_What you should do:_
From the data below, copy out every line in which the word "Hcodec" occurs.

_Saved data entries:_
————
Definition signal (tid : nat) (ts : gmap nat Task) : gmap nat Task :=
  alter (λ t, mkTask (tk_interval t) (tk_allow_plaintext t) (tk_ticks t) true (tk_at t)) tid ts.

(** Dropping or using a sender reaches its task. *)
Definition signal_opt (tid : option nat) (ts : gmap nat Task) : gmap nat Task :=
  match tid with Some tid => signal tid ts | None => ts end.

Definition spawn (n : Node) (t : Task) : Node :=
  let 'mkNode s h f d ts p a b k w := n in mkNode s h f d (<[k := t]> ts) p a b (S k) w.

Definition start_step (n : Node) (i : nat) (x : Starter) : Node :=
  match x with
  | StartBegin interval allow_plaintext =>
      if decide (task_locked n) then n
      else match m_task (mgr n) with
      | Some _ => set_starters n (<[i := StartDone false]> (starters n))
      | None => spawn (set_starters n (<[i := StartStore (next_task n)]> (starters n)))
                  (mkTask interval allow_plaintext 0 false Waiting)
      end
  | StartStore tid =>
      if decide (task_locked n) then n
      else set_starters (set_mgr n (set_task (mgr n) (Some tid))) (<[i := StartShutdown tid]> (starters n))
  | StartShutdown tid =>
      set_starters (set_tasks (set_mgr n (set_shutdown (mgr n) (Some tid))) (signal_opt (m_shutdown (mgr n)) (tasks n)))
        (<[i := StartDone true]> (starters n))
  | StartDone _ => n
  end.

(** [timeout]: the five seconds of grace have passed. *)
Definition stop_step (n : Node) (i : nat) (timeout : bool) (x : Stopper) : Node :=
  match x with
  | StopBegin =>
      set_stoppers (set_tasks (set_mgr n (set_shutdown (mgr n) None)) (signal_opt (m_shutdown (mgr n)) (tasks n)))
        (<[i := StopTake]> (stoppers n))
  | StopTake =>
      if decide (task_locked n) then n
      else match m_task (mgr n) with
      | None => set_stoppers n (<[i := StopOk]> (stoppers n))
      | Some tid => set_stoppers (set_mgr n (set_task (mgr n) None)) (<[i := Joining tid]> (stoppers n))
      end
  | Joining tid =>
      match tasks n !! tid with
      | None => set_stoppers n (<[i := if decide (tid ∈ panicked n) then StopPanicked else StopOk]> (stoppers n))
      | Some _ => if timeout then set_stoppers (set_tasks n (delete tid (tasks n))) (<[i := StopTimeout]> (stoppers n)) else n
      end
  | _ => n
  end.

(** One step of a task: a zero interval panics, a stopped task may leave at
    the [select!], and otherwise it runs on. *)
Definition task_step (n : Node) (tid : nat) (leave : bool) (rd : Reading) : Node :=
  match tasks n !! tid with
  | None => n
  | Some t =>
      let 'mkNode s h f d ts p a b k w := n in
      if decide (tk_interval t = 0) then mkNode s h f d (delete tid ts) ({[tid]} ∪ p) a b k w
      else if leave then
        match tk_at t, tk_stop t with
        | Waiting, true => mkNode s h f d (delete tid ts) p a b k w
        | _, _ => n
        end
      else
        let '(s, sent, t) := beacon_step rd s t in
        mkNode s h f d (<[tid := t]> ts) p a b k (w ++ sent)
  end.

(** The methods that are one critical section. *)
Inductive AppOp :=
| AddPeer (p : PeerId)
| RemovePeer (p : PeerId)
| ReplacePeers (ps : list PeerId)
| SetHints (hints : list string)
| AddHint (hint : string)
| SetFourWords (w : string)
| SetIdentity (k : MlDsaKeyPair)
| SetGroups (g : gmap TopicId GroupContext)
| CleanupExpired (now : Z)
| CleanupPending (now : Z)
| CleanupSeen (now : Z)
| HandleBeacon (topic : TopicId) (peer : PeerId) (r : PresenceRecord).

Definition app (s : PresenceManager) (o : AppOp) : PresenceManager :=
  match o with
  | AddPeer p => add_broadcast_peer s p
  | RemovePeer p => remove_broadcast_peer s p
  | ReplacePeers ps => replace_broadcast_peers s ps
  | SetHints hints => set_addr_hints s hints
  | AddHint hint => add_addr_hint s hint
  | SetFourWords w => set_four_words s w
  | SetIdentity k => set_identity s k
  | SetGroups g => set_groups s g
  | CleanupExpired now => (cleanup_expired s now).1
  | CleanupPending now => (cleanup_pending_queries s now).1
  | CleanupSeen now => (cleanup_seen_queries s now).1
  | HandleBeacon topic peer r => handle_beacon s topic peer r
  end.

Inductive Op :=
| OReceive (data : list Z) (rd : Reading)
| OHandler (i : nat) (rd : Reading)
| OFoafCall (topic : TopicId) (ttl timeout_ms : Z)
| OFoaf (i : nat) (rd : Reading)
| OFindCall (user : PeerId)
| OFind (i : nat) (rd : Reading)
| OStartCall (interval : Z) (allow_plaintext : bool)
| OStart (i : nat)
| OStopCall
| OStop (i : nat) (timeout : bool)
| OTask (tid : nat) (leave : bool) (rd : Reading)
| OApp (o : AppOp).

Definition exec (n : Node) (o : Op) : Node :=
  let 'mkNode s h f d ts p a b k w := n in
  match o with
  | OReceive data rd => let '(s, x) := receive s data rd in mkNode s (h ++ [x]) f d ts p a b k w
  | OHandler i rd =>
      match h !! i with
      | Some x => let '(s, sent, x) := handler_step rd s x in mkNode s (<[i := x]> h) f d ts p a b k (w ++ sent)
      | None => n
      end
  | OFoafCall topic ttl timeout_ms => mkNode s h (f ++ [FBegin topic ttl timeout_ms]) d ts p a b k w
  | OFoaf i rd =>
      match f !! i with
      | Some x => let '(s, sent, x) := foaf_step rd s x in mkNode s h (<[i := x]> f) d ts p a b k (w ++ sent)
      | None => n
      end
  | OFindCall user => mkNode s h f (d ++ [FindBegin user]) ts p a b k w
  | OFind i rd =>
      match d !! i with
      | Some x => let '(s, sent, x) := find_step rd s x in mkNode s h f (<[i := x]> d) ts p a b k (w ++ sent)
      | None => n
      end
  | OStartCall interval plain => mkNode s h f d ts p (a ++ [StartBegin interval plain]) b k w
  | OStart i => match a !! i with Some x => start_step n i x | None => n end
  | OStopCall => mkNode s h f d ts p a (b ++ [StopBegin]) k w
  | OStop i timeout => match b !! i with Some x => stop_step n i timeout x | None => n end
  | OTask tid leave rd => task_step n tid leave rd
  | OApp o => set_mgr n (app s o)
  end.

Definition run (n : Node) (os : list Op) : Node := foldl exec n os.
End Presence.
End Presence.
————
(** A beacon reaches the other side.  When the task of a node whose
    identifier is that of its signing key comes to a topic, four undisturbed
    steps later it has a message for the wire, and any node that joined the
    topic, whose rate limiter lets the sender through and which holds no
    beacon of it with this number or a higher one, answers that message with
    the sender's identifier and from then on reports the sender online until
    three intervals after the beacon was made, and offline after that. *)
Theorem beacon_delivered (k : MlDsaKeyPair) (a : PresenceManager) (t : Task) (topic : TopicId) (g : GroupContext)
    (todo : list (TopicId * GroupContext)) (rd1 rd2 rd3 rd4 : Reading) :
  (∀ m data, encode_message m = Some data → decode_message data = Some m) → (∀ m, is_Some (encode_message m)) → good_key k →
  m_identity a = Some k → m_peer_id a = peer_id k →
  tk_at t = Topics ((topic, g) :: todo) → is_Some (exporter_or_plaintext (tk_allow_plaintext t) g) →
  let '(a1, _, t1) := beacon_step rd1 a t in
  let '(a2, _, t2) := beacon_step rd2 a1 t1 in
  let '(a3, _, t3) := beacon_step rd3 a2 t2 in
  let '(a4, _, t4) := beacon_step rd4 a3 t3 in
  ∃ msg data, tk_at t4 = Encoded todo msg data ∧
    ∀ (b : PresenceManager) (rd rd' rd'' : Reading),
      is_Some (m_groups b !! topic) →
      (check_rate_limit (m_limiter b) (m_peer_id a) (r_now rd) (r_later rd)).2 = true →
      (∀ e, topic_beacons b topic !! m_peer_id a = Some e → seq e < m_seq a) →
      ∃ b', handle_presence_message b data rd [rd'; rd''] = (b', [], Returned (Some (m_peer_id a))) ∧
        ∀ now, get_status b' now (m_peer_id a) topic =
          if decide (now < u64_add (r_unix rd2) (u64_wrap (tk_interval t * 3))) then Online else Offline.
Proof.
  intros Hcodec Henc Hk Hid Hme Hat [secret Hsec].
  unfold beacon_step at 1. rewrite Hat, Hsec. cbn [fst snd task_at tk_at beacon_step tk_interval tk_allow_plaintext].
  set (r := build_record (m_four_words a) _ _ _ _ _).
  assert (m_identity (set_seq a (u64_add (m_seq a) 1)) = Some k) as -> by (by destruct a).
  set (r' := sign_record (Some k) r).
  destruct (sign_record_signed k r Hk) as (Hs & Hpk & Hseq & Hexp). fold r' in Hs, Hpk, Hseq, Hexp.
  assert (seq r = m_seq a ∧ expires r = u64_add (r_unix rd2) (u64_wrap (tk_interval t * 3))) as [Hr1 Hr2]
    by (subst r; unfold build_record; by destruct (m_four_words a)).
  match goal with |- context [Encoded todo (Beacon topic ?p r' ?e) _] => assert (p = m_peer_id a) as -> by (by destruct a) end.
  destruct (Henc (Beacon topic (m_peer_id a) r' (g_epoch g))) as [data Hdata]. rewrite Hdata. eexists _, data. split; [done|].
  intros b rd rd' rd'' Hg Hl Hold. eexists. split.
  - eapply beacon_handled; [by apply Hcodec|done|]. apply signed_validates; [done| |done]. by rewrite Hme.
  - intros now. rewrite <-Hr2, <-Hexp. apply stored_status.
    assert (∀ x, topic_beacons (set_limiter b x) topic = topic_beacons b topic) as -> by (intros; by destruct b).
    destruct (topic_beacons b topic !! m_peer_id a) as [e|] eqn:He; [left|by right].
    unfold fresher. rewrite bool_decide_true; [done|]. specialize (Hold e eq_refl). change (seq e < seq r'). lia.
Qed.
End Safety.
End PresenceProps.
————
_Answer to this problem:_
  intros Hcodec Henc Hk Hid Hme Hat [secret Hsec].
  - eapply beacon_handled; [by apply Hcodec|done|]. apply signed_validates; [done| |done]. by rewrite Hme.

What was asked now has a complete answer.